A Shawnigan Lake woman got more than she bargained for when she spent 50 cents on a packet of Q-tips at a thrift shop in Duncan.

Loretta Simms stopped into the Cowichan Auxiliary Hospital Thrift Store on Jan. 17 to have a little look around. She made her way over to the knick-knack shelf and two little boxes caught her eye.

“They said Q-tips,” Simms said. “I came on home with my little treasure, then drove to a girlfriend’s place. I was in the driveway when I opened one of the boxes. My eyes got big. I couldn’t believe what I was looking at. I took out a string of pearls first, and when I did, all the rings started falling out.”

She went inside and showed her friend the haul, which included diamond rings, a pink topaz and a sapphire ring.

“You got a great deal there,” her friend told her.

But Simms knew the jewelry should be returned to its owner. Although she tried all the rings on, Simms just didn’t feel right about keeping them. “I don’t think they were meant for me. They were meant for me to find.”

The next afternoon, she went back to the thrift store and told manager Arlene Cristofoli what had happened.

“I was so surprised,” Cristofoli said. “I couldn’t believe that she would actually come in and tell me that she was returning them to me.

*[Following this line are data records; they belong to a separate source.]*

(** * Interaction Calculus Mini: the term model, the parser and the reducer
    of [ic-mini/src/ic.py], embedded as Rocq functions.

    Python strings are sequences of Unicode code points, so a string is a
    list of code points ([N]); offsets are indices into that list.  Python
    integers are unbounded ([Z]).  The evaluator's mutable attributes are
    passed explicitly; recursion that is not structural in the source
    (the parser's descent, [reduce] re-entering itself on a rebuilt term)
    carries a depth budget. *)

From Stdlib Require Import String Ascii.
From Stdlib Require Import List ZArith NArith Bool Lia.
From Stdlib Require Import DecimalN DecimalFacts.
Import ListNotations.

Set Implicit Arguments.

(** ** Strings *)

Definition char := N.
Definition pystr := list char.

Definition lit (s : string) : pystr := map N_of_ascii (list_ascii_of_string s).

(** The three characters of the surface syntax outside ASCII. *)
Definition c_lambda : char := 955%N.   (* U+03BB *)
Definition c_sub0 : char := 8320%N.    (* U+2080 *)
Definition c_sub1 : char := 8321%N.    (* U+2081 *)

Fixpoint str_eqb (a b : pystr) : bool :=
  match a, b with
  | [], [] => true
  | x :: a', y :: b' => N.eqb x y && str_eqb a' b'
  | _, _ => false
  end.

(** [str(n)] for an integer: decimal digits, a leading minus sign. *)
Fixpoint uint_chars (d : Decimal.uint) : pystr :=
  match d with
  | Decimal.Nil => []
  | Decimal.D0 d => 48%N :: uint_chars d
  | Decimal.D1 d => 49%N :: uint_chars d
  | Decimal.D2 d => 50%N :: uint_chars d
  | Decimal.D3 d => 51%N :: uint_chars d
  | Decimal.D4 d => 52%N :: uint_chars d
  | Decimal.D5 d => 53%N :: uint_chars d
  | Decimal.D6 d => 54%N :: uint_chars d
  | Decimal.D7 d => 55%N :: uint_chars d
  | Decimal.D8 d => 56%N :: uint_chars d
  | Decimal.D9 d => 57%N :: uint_chars d
  end.

Definition str_N (n : N) : pystr := uint_chars (N.to_uint n).

Definition str_int (z : Z) : pystr :=
  if (z <? 0)%Z then 45%N :: str_N (Z.abs_N z) else str_N (Z.to_N z).

(** ** AST *)

Inductive Term : Type :=
| Var (name : pystr)
| Dp0 (name : pystr)
| Dp1 (name : pystr)
| Num (value : Z)
| Lam (var : pystr) (body : Term)
| App (func arg : Term)
| Sup (label : pystr) (fst snd : Term)
| Dup (name label : pystr) (value body : Term)
| Era
| Op2 (op : pystr) (left right : Term)
| Pair (fst snd : Term).

(** [Term.__str__], variant by variant. *)
Fixpoint str (t : Term) : pystr :=
  match t with
  | Var name => name
  | Dp0 name => name ++ [c_sub0]
  | Dp1 name => name ++ [c_sub1]
  | Num value => str_int value
  | Lam var body => c_lambda :: var ++ lit "." ++ str body
  | App func arg => lit "(" ++ str func ++ lit " " ++ str arg ++ lit ")"
  | Sup label fst snd =>
      lit "&" ++ label ++ lit "{" ++ str fst ++ lit ", " ++ str snd ++ lit "}"
  | Dup name label value body =>
      lit "! " ++ name ++ lit " &" ++ label ++ lit "= " ++ str value
        ++ lit "; " ++ str body
  | Era => lit "&{}"
  | Op2 op lhs rhs =>
      lit "(" ++ str lhs ++ lit " " ++ op ++ lit " " ++ str rhs ++ lit ")"
  | Pair fst snd => lit "(" ++ str fst ++ lit ", " ++ str snd ++ lit ")"
  end.

(** [str(prev)] in the driver, where [prev] starts as [None]. *)
Definition str_opt (prev : option Term) : pystr :=
  match prev with
  | Some t => str t
  | None => lit "None"
  end.

(** ** Exceptions and outcomes *)

(** The four [raise ParseError(...)] sites, with what each message holds. *)
Inductive parse_failure : Type :=
| TrailingCharacter (pos : nat) (c : char)   (* Parser.parse *)
| Expected (expected : pystr) (pos : nat)    (* Parser.consume *)
| UnexpectedEnd                              (* Parser.parse_term, no offset *)
| UnexpectedCharacter (c : char) (pos : nat) (* Parser.parse_term *).

Inductive exn : Type :=
| ParseError (e : parse_failure)
| ValueError (arg : pystr).

Inductive outcome (A : Type) : Type :=
| Ok (a : A)
| Raise (e : exn)
| NoFuel.

Arguments Ok {A} a.
Arguments Raise {A} e.
Arguments NoFuel {A}.

(** ** Evaluator state *)

Record Evaluator : Type := mkEvaluator {
  debug : bool;
  fresh_counter : N;
  steps : N;
  max_steps : N
}.

(** [Evaluator.__init__] *)
Definition new_Evaluator (dbg : bool) : Evaluator :=
  {| debug := dbg; fresh_counter := 0; steps := 0; max_steps := 10000 |}.

(** Code that threads a mutable attribute and may raise: the state goes in
    and comes out.  [reduce] and its helpers read and write
    [fresh_counter] only ([M]); the parser's methods move [pos] ([P],
    below). *)
Definition ret {S A : Type} (a : A) : S -> outcome (A * S) :=
  fun s => Ok (a, s).

Definition bind {S A B : Type} (m : S -> outcome (A * S))
    (f : A -> S -> outcome (B * S)) : S -> outcome (B * S) :=
  fun s => match m s with
           | Ok (a, s') => f a s'
           | Raise e => Raise e
           | NoFuel => NoFuel
           end.

Definition raise {S A : Type} (e : exn) : S -> outcome (A * S) :=
  fun _ => Raise e.

Notation "x <- m ;; k" := (bind m (fun x => k))
  (at level 61, m at next level, right associativity).
Notation "m ;;; k" := (bind m (fun _ => k))
  (at level 61, right associativity).

Definition M (A : Type) : Type := N -> outcome (A * N).

(** [Evaluator.fresh_name] *)
Definition fresh_name (prefix : pystr) : M pystr :=
  fun c => let c' := (c + 1)%N in Ok (lit "$" ++ prefix ++ str_N c', c').
(** * Phase-synchrony measures of [erp_phase_analysis.py]

    A shallow embedding of the numeric core of the ERP phase-analysis
    script: [calculate_cross_spectrum_hilbert], [calculate_plv],
    [calculate_iplv], [calculate_pli] and [calculate_wpli].

    Conventions of the embedding.
    - [float64] values that the pipeline keeps finite are real numbers
      ([R]); rounding and overflow are not modelled.  Division is the one
      operation of the pipeline that leaves the finite range, so every
      value produced by a division lives in [float64], which adds the
      IEEE-754 special values [NaN], [PInf] and [NInf].
    - A numpy array carries its shape next to its cells, so that an array
      with an empty axis still knows the length of the other axes.
    - Python exceptions are the [Raise] results of an error monad.
    - The handlers of [MyApp] are functions on the fields and widget values
      they read and write; the figure and the drawing calls are left out.
      Python's [int] and [Epochs.filter] are parameters of [apply_filter]. *)

From Stdlib Require Import String Ascii.
From Stdlib Require Import Reals Lra Lia ZArith List Bool.
From Stdlib Require Import Rgeom Permutation.
Import ListNotations.

Open Scope R_scope.

(** ** Exceptions *)

Inductive exn : Type :=
| IndexError
| ValueError.

Inductive result (A : Type) : Type :=
| Ok (a : A)
| Raise (e : exn).

Arguments Ok {A} a.
Arguments Raise {A} e.

Definition bind {A B : Type} (m : result A) (k : A -> result B) : result B :=
  match m with
  | Ok a => k a
  | Raise e => Raise e
  end.

Notation "x <- m ;; k" := (bind m (fun x => k))
  (at level 61, m at next level, right associativity).

(** ** Scalars *)

(** [complex128], idealised: real and imaginary part. *)
Definition C : Type := (R * R)%type.

Definition real (z : C) : R := fst z.
Definition imag (z : C) : R := snd z.

Definition C0 : C := (0, 0).
(** Python's [1j]. *)
Definition Ci : C := (0, 1).
Definition RtoC (x : R) : C := (x, 0).

Definition Cplus (z w : C) : C := (real z + real w, imag z + imag w).
Definition Cmult (z w : C) : C :=
  (real z * real w - imag z * imag w, real z * imag w + imag z * real w).
Definition Cscale (x : R) (z : C) : C := (x * real z, x * imag z).

(** [np.conj]. *)
Definition np_conj (z : C) : C := (real z, - imag z).

(** [np.abs] on a complex number. *)
Definition Cabs (z : C) : R := sqrt (Rsqr (real z) + Rsqr (imag z)).

(** [np.exp] on a complex number. *)
Definition Cexp (z : C) : C :=
  (exp (real z) * cos (imag z), exp (real z) * sin (imag z)).

(** [np.arctan2 y x]. *)
Definition arctan2 (y x : R) : R :=
  if Rlt_dec 0 x then atan (y / x)
  else if Rlt_dec x 0 then
         if Rlt_dec y 0 then atan (y / x) - PI else atan (y / x) + PI
  else if Rlt_dec 0 y then PI / 2
  else if Rlt_dec y 0 then - (PI / 2)
  else 0.

(** [np.angle z], which is [arctan2 z.imag z.real]. *)
Definition np_angle (z : C) : R := arctan2 (imag z) (real z).

(** [np.sign] on a real number. *)
Definition np_sign (x : R) : R :=
  if Rlt_dec x 0 then -1 else if Rlt_dec 0 x then 1 else 0.

(** A [float64] that may have left the finite range. *)
Inductive float64 : Type :=
| Finite (x : R)
| PInf
| NInf
| NaN.

(** [np.divide] ([/]) on [float64], with the IEEE-754 special cases:
    [0/0] and [inf/inf] are [NaN], a non-zero number over zero is an
    infinity.  No exception is raised. *)
Definition np_divide (a b : float64) : float64 :=
  match a, b with
  | NaN, _ | _, NaN => NaN
  | Finite x, Finite y =>
      if Req_dec_T y 0 then
        if Req_dec_T x 0 then NaN
        else if Rlt_dec 0 x then PInf else NInf
      else Finite (x / y)
  | Finite _, PInf | Finite _, NInf => Finite 0
  | PInf, Finite y => if Rlt_dec y 0 then NInf else PInf
  | NInf, Finite y => if Rlt_dec y 0 then PInf else NInf
  | PInf, PInf | PInf, NInf | NInf, PInf | NInf, NInf => NaN
  end.

(** [np.abs] on a [float64]. *)
Definition np_abs (a : float64) : float64 :=
  match a with
  | Finite x => Finite (Rabs x)
  | PInf | NInf => PInf
  | NaN => NaN
  end.

(** A [complex128] whose parts may have left the finite range. *)
Definition complex128 : Type := (float64 * float64)%type.

(** [np.abs] on a [complex128] ([hypot] of the two parts). *)
Definition np_abs_complex (z : complex128) : float64 :=
  match z with
  | (Finite x, Finite y) => Finite (Cabs (x, y))
  | (PInf, _) | (NInf, _) | (_, PInf) | (_, NInf) => PInf
  | _ => NaN
  end.

(** ** Arrays *)

(** A two-dimensional array: [shape = (nrows, ncols)]. *)
Record ndarray2 (A : Type) : Type := mkArray2 {
  nrows : nat;
  ncols : nat;
  rows : list (list A)
}.

Arguments mkArray2 {A} nrows ncols rows.
Arguments nrows {A} n.
Arguments ncols {A} n.
Arguments rows {A} n.

(** The signal tensor: [shape = (n_trials, n_channels, n_samples)],
    indexed [trial, channel, sample]. *)
Record tensor : Type := mkTensor {
  n_trials : nat;
  n_channels : nat;
  n_samples : nat;
  cells : list (list (list R))
}.

(** An elementwise unary operation. *)
Definition map_array {A B : Type} (f : A -> B) (a : ndarray2 A) : ndarray2 B :=
  mkArray2 (nrows a) (ncols a) (map (map f) (rows a)).

Fixpoint zip_with {A B D : Type} (f : A -> B -> D) (l : list A) (m : list B)
  : list D :=
  match l, m with
  | x :: l', y :: m' => f x y :: zip_with f l' m'
  | _, _ => []
  end.

(** An elementwise binary operation on two arrays of one shape. *)
Definition zip_array {A B D : Type} (f : A -> B -> D)
  (a : ndarray2 A) (b : ndarray2 B) : ndarray2 D :=
  mkArray2 (nrows a) (ncols a) (zip_with (zip_with f) (rows a) (rows b)).

(** Resolution of an integer index on an axis of length [n]: numpy counts
    a negative index from the end of the axis and raises [IndexError]
    outside [-n, n). *)
Definition normalize_index (i : Z) (n : nat) : result nat :=
  let j := if (i <? 0)%Z then (i + Z.of_nat n)%Z else i in
  if (0 <=? j)%Z && (j <? Z.of_nat n)%Z then Ok (Z.to_nat j)
  else Raise IndexError.

(** [data[:, ch, :]]. *)
Definition take_channel (data : tensor) (ch : Z) : result (ndarray2 R) :=
  k <- normalize_index ch (n_channels data) ;;
  Ok (mkArray2 (n_trials data) (n_samples data)
        (map (fun trial => nth k trial []) (cells data))).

She’s a wonderful lady.”

Simms wanted to find the owner, but Cristofoli told her the woman, who had often been a patient at the hospital, had died and her son and her brother had brought loads of her belongings to the thrift store.

Cristofoli had the rings appraised and discovered they were worth $1,800.

“And they are already sold,” she said. “We sold five of them on Tuesday morning because I put them in a locked case in the window on Saturday afternoon. By Tuesday morning, people were phoning, people from Ontario and all over the place were contacting me, wanting to buy them.”

The thrift store usually sells items for one-quarter of their retail value.

In this case, Cristofoli sold them for half their value.

“So we got well over $1,000 for the jewelry,” she said.

Sales from the shop benefit the local hospital. Last year, the gift shop and the thrift store spent $150,000 on equipment for patient care and comfort, Cristofoli said.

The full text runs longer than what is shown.